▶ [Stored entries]
■ ■ ■ ■ ■ ■ ■

Lemma alias_index_exact_witness :
  load_places repr_example example_locations = inr example_catalog
  /\ (forall key q,
        index_get str_eqb key (alias_index example_catalog) = Some q ->
        In q (all_places example_catalog) /\ lists_alias repr_example q key).
Proof.
  split; [vm_compute; reflexivity|].
  apply (@alias_index_exact repr_example example_locations example_catalog).
  vm_compute; reflexivity.
Defined.

Lemma kind_number_index_exact_witness :
  load_places repr_example example_locations = inr example_catalog
  /\ (forall key q,
        by_kind_number example_catalog (fst key) (snd key) = Some q ->
        In q (all_places example_catalog)
        /\ has_kind_number repr_example q key).
Proof.
  split; [vm_compute; reflexivity|].
  apply (@kind_number_index_exact repr_example example_locations
           example_catalog).
  vm_compute; reflexivity.
Defined.

(** ** Stripping *)

Lemma lstrip_split (s : str) :
  exists pre, s = pre ++ lstrip s /\ forallb is_space pre = true.
Proof.
  induction s as [|c s (pre & Hs & Hpre)]; simpl.
  - exists []. auto.
  - destruct (is_space c) eqn:E.
    + exists (c :: pre). simpl. rewrite E, Hpre. split; [now f_equal | reflexivity].
    + exists []. auto.
Qed.

Lemma lstrip_head (s : str) (c : char) (t : str) :
  lstrip s = c :: t -> is_space c = false.
Proof.
  induction s as [|x s IH]; simpl; [discriminate|].
  destruct (is_space x) eqn:E; [exact IH|].
  intros [= <- <-]. exact E.
Qed.

Lemma lstrip_fixed (s : str) :
  match s with [] => True | c :: _ => is_space c = false end ->
  lstrip s = s.
Proof. destruct s as [|c s]; simpl; [reflexivity|]. now intros ->. Qed.

Lemma lstrip_idempotent (s : str) : lstrip (lstrip s) = lstrip s.
Proof.
  apply lstrip_fixed. destruct (lstrip s) as [|c t] eqn:E; [exact I|].
  eapply lstrip_head. exact E.
Qed.

Lemma rstrip_idempotent (s : str) : rstrip (rstrip s) = rstrip s.
Proof.
  unfold rstrip. now rewrite rev_involutive, lstrip_idempotent.
Qed.

(** [rstrip] keeps a first character that is not a space. *)
Lemma rstrip_head (c : char) (t : str) :
  is_space c = false -> exists t', rstrip (c :: t) = c :: t'.
Proof.
  intros Hc. unfold rstrip.
  destruct (lstrip_split (rev (c :: t))) as (pre & Hs & Hpre).
  assert (E : c :: t = rev (lstrip (rev (c :: t))) ++ rev pre).
  { rewrite <- rev_app_distr, <- Hs. now rewrite rev_involutive. }
  destruct (rev (lstrip (rev (c :: t)))) as [|x r].
  - simpl in E. assert (In c (rev pre)) by (rewrite <- E; now left).
    rewrite <- in_rev in H. rewrite forallb_forall in Hpre.
    rewrite (Hpre _ H) in Hc. discriminate.
  - simpl in E. injection E as <- _. eauto.
Qed.

(** [strip] is idempotent. *)
Lemma strip_idempotent (s : str) : strip (strip s) = strip s.
Proof.
  unfold strip.
  assert (E : lstrip (rstrip (lstrip s)) = rstrip (lstrip s)).
  { apply lstrip_fixed.
    destruct (lstrip s) as [|c t] eqn:L; [exact I|].
    assert (Hc : is_space c = false) by (eapply lstrip_head; exact L).
    destruct (@rstrip_head c t Hc) as [t' ->]. exact Hc. }
  rewrite E. apply rstrip_idempotent.
Qed.

(** ** The group of a match *)

Lemma try_lengths_some {R} (k lo : nat) (cont : nat -> option R) (r : R) :
  try_lengths k lo cont = Some r ->
  exists j, (lo <= j <= k)%nat /\ cont j = Some r.
Proof.
  induction k as [|k IH]; cbn [try_lengths].
  - destruct (Nat.ltb_spec 0 lo); [discriminate|].
    destruct (cont 0%nat) eqn:E; [|discriminate].
    intros [= <-]. exists 0%nat. split; [lia | exact E].
  - destruct (Nat.ltb_spec (S k) lo); [discriminate|].
    destruct (cont (S k)) eqn:E.
    + intros [= <-]. exists (S k). split; [lia | exact E].
    + intros Hk. destruct (IH Hk) as (j & Hj & Hc).
      exists j. split; [lia | exact Hc].
Qed.

Lemma count_prefix_firstn (c : char -> bool) (s : str) :
  forall hi k,
    (k <= count_prefix c hi s)%nat ->
    forallb c (firstn k s) = true /\ List.length (firstn k s) = k
    /\ match hi with Some h => (k <= h)%nat | None => True end.
Proof.
  induction s as [|x s IH]; intros hi k Hk.
  - assert (count_prefix c hi [] = 0%nat) as E
        by (destruct hi as [[|h]|]; reflexivity).
    rewrite E in Hk. assert (k = 0%nat) by lia. subst k.
    repeat split. destruct hi; [lia | exact I].
  - destruct k as [|k].
    { repeat split. destruct hi; [lia | exact I]. }
    destruct hi as [[|h]|]; cbn [count_prefix] in Hk.
    + lia.
    + destruct (c x) eqn:E; [|lia].
      cbn [option_map Nat.pred] in Hk.
      destruct (IH (Some h) k ltac:(lia)) as (Hall & Hlen & Hhi).
      cbn [firstn forallb List.length]. rewrite E, Hall, Hlen.
      repeat split. lia.
    + destruct (c x) eqn:E; [|lia].
      cbn [option_map] in Hk.
      destruct (IH None k ltac:(lia)) as (Hall & Hlen & _).
      cbn [firstn forallb List.length]. rewrite E, Hall, Hlen.
      repeat split.
Qed.

Lemma match_here_group (p : list item) :
  digit_groups p ->
  forall at_start g s r,
    match_here p at_start g s = Some r ->
    g = [] \/ short_number g -> r = [] \/ short_number r.
Proof.
  induction 1 as [|it p Hit Hp IH]; intros at_start g s r; cbn [match_here].
  - intros [= <-]. trivial.
  - destruct it as [| |c lo hi|c lo hi].
    + destruct at_start; [apply IH | discriminate].
    + destruct s as [|x [|y s]]; try discriminate; [apply IH|].
      destruct (x =? 10)%N; [apply IH | discriminate].
    + intros H Hg. apply try_lengths_some in H as (j & _ & H).
      eapply IH; [exact H | exact Hg].
    + destruct Hit as (-> & -> & ->).
      intros H _. apply try_lengths_some in H as (j & [Hlo Hhi] & H).
      eapply IH; [exact H|]. right.
      destruct (@count_prefix_firstn is_digit s (Some 2%nat) j Hhi)
        as (Hall & Hlen & Hmax).
      split; [lia | exact Hall].
Qed.

Lemma search_from_group (p : list item) :
  digit_groups p ->
  forall s at_start r,
    search_from p at_start s = Some r -> r = [] \/ short_number r.
Proof.
  intros Hp. induction s as [|x s IH]; intros at_start r; cbn [search_from].
  - destruct (match_here p at_start [] []) eqn:E; [|discriminate].
    intros [= <-]. eapply match_here_group; [exact Hp | exact E | now left].
  - destruct (match_here p at_start [] (x :: s)) eqn:E.
    + intros [= <-]. eapply match_here_group; [exact Hp | exact E | now left].
    + apply IH.
Qed.

Lemma short_number_value (g : str) :
  short_number g -> exists n, int_of_str g = Some n /\ 0 <= n <= 99.
Proof.
  intros [Hlen Hd].
  destruct g as [|d1 [|d2 [|d3 g]]]; simpl in Hlen; try lia.
  - simpl in Hd. rewrite andb_true_r in Hd.
    each_digit Hd; eexists; (split; [vm_compute; reflexivity | lia]).
  - simpl in Hd. rewrite andb_true_r in Hd.
    apply andb_true_iff in Hd as [Hd1 Hd2].
    each_digit Hd1; each_digit Hd2;
      eexists; (split; [vm_compute; reflexivity | lia]).
Qed.

Lemma patterns_have_digit_groups :
  digit_groups NUM_ONLY_RE /\ digit_groups BAIR_RE /\ digit_groups BAIR_LOOSE_RE.
Proof.
  unfold digit_groups, NUM_ONLY_RE, BAIR_RE, BAIR_LOOSE_RE, spaces, lit.
  repeat split; repeat constructor.
Qed.

(** The number [extract_number] returns is read from a group of one or
    two digits. *)
Lemma extract_number_group (text : str) (n : Z) :
  extract_number text = Some n ->
  exists g, short_number g /\ int_of_str g = Some n.
Proof.
  destruct patterns_have_digit_groups as (H1 & H2 & H3).
  assert (Hg : forall g, g = [] \/ short_number g ->
                         int_of_str g = Some n ->
                         exists g, short_number g /\ int_of_str g = Some n).
  { intros g [-> | Hs] Hn; [discriminate|]. eauto. }
  unfold extract_number, re_match, re_search.
  destruct (match_here NUM_ONLY_RE true [] (strip text)) as [g|] eqn:E1.
  { apply Hg. eapply match_here_group; [exact H1 | exact E1 | now left]. }
  destruct (match_here BAIR_RE true [] (strip text)) as [g|] eqn:E2.
  { apply Hg. eapply match_here_group; [exact H2 | exact E2 | now left]. }
  destruct (search_from BAIR_LOOSE_RE true (strip text)) as [g|] eqn:E3;
    [|discriminate].
  apply Hg. eapply search_from_group; [exact H3 | exact E3].
Qed.

(** X9. Whatever the text, the number [extract_number] reads from it is
    between 0 and 99. *)
Theorem extract_number_range (text : str) (n : Z) :
  extract_number text = Some n -> 0 <= n <= 99.
Proof.
  intros H. destruct (@extract_number_group text n H) as (g & Hs & Hn).
  destruct (@short_number_value g Hs) as (m & Hm & Hr).
  assert (m = n) by congruence. now subst.
Qed.

(** ** The replies of the resolver *)

Lemma one_reply_utter (m : message) (evs : list event) :
  forallb location_event evs = true -> one_reply (utter m ;;; ret evs).
Proof. intros H evs' out [= <- <-]. eauto. Qed.

Lemma one_reply_bind {A} (r : result A) (k : A -> Act (list event)) :
  (forall a, one_reply (k a)) -> one_reply (x <- lift r ;; k x).
Proof.
  intros H evs out. destruct r as [e|a]; cbn [lift bind]; [discriminate|].
  destruct (k a) as [r' out'] eqn:E. cbn [app].
  intros [= -> <-]. now apply (H a).
Qed.

Section ResolverProofs.
Variable repr_of : pyval -> str.

Lemma say_place_result (place : pydict) :
  (exists e, say_place repr_of place = (inl e, []))
  \/ (exists m, say_place repr_of place = (inr tt, [m])).
Proof.
  unfold say_place.
  destruct (strip_method _) as [e|url]; cbn [lift bind].
  - left. eauto.
  - right. destruct (truthy (VStr url)); cbn [utter app]; eauto.
Qed.

Lemma one_reply_say (place : pydict) (evs : list event) :
  forallb location_event evs = true ->
  one_reply (say_place repr_of place ;;; ret evs).
Proof.
  intros H evs' out.
  destruct (say_place_result place) as [[e ->] | [m ->]]; cbn [bind ret app].
  - discriminate.
  - intros [= <- <-]. eauto.
Qed.

(** X10. Whenever the resolver returns, it has uttered exactly one message,
    and the events it returns set [pending_number] or [place_type] and no
    other slot. *)
Theorem resolver_one_reply (cat : Catalog) (tracker : Tracker)
        (evs : list event) (out : list message) :
  ActionSendLocation_run repr_of cat tracker = (inr evs, out) ->
  forallb location_event evs = true /\ exists m, out = [m].
Proof.
  revert evs out. change (one_reply (ActionSendLocation_run repr_of cat tracker)).
  unfold ActionSendLocation_run.
  destruct (_ && truthy (get_slot tracker pending_number)).
  - assert (K : forall chosen : option str,
               one_reply
                 match chosen with
                 | None => utter (Text msg_choose_kind) ;;; ret []
                 | Some chosen_kind =>
                   match int_of_str (py_str repr_of (get_slot tracker pending_number)) with
                   | Some n =>
                     if forbidden chosen_kind n then
                       utter (Text msg_not_available) ;;;
                       ret [SlotSet pending_number VNone;
                            SlotSet place_type (VStr chosen_kind)]
                     else
                       match found (index_get kn_eqb (chosen_kind, n)
                                              (kind_num_index cat)) with
                       | Some place =>
                         say_place repr_of place ;;;
                         ret [SlotSet pending_number VNone;
                              SlotSet place_type (VStr chosen_kind)]
                       | None =>
                         utter (Text msg_number_not_found) ;;;
                         ret [SlotSet pending_number VNone]
                       end
                   | None =>
                     utter (Text msg_number_not_found) ;;;
                     ret [SlotSet pending_number VNone]
                   end
                 end).
    { intros [k|]; [|now apply one_reply_utter].
      destruct (int_of_str _) as [n|]; [|now apply one_reply_utter].
      destruct (forbidden k n); [now apply one_reply_utter|].
      destruct (found _); [now apply one_reply_say | now apply one_reply_utter]. }
    destruct (detect_kind _) as [k|].
    + apply (one_reply_bind (inr (Some k)) _ K).
    + apply (one_reply_bind _ _ K).
  - destruct (is_list_request _); [now apply one_reply_utter|].
    cbv zeta.
    assert (A : one_reply
                  match found (index_get str_eqb
                                 (norm (strip match latest_text tracker with
                                              | Some s => s
                                              | None => []
                                              end))
                                 (alias_index cat)) with
                  | Some place => say_place repr_of place ;;; ret []
                  | None =>
                    match first_alias_in (alias_index cat)
                            (norm (strip match latest_text tracker with
                                         | Some s => s
                                         | None => []
                                         end)) with
                    | Some p => say_place repr_of p ;;; ret []
                    | None => utter (Text msg_place_not_found) ;;; ret []
                    end
                  end).
    { destruct (found _); [now apply one_reply_say|].
      destruct (first_alias_in _ _);
        [now apply one_reply_say | now apply one_reply_utter]. }
    destruct (extract_number _) as [n|]; [|exact A].
    destruct (detect_kind _) as [k|].
    + destruct (str_eqb k kind_class || str_eqb k kind_dorm); [|exact A].
      clear A. destruct (forbidden k n); [now apply one_reply_utter|].
      destruct (found _); [now apply one_reply_say | now apply one_reply_utter].
    + match goal with
      | |- one_reply (if ?b then _ else _) => destruct b
      end; [now apply one_reply_utter | exact A].
Qed.
End ResolverProofs.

■ ■ ■ ■ ■ ■ ■

▶ [TRY IT]
Please give an exact copy of the entries above, from the line with "destruct (is_space x) eqn:E; [exact IH|]." down to the line with "(** [strip] is idempotent. *)", inclusive, and nothing else.

▶ [FINAL ANSWER]
  destruct (is_space x) eqn:E; [exact IH|].
  intros [= <- <-]. exact E.
Qed.

Lemma lstrip_fixed (s : str) :
  match s with [] => True | c :: _ => is_space c = false end ->
  lstrip s = s.
Proof. destruct s as [|c s]; simpl; [reflexivity|]. now intros ->. Qed.

Lemma lstrip_idempotent (s : str) : lstrip (lstrip s) = lstrip s.
Proof.
  apply lstrip_fixed. destruct (lstrip s) as [|c t] eqn:E; [exact I|].
  eapply lstrip_head. exact E.
Qed.

Lemma rstrip_idempotent (s : str) : rstrip (rstrip s) = rstrip s.
Proof.
  unfold rstrip. now rewrite rev_involutive, lstrip_idempotent.
Qed.

(** [rstrip] keeps a first character that is not a space. *)
Lemma rstrip_head (c : char) (t : str) :
  is_space c = false -> exists t', rstrip (c :: t) = c :: t'.
Proof.
  intros Hc. unfold rstrip.
  destruct (lstrip_split (rev (c :: t))) as (pre & Hs & Hpre).
  assert (E : c :: t = rev (lstrip (rev (c :: t))) ++ rev pre).
  { rewrite <- rev_app_distr, <- Hs. now rewrite rev_involutive. }
  destruct (rev (lstrip (rev (c :: t)))) as [|x r].
  - simpl in E. assert (In c (rev pre)) by (rewrite <- E; now left).
    rewrite <- in_rev in H. rewrite forallb_forall in Hpre.
    rewrite (Hpre _ H) in Hc. discriminate.
  - simpl in E. injection E as <- _. eauto.
Qed.

(** [strip] is idempotent. *)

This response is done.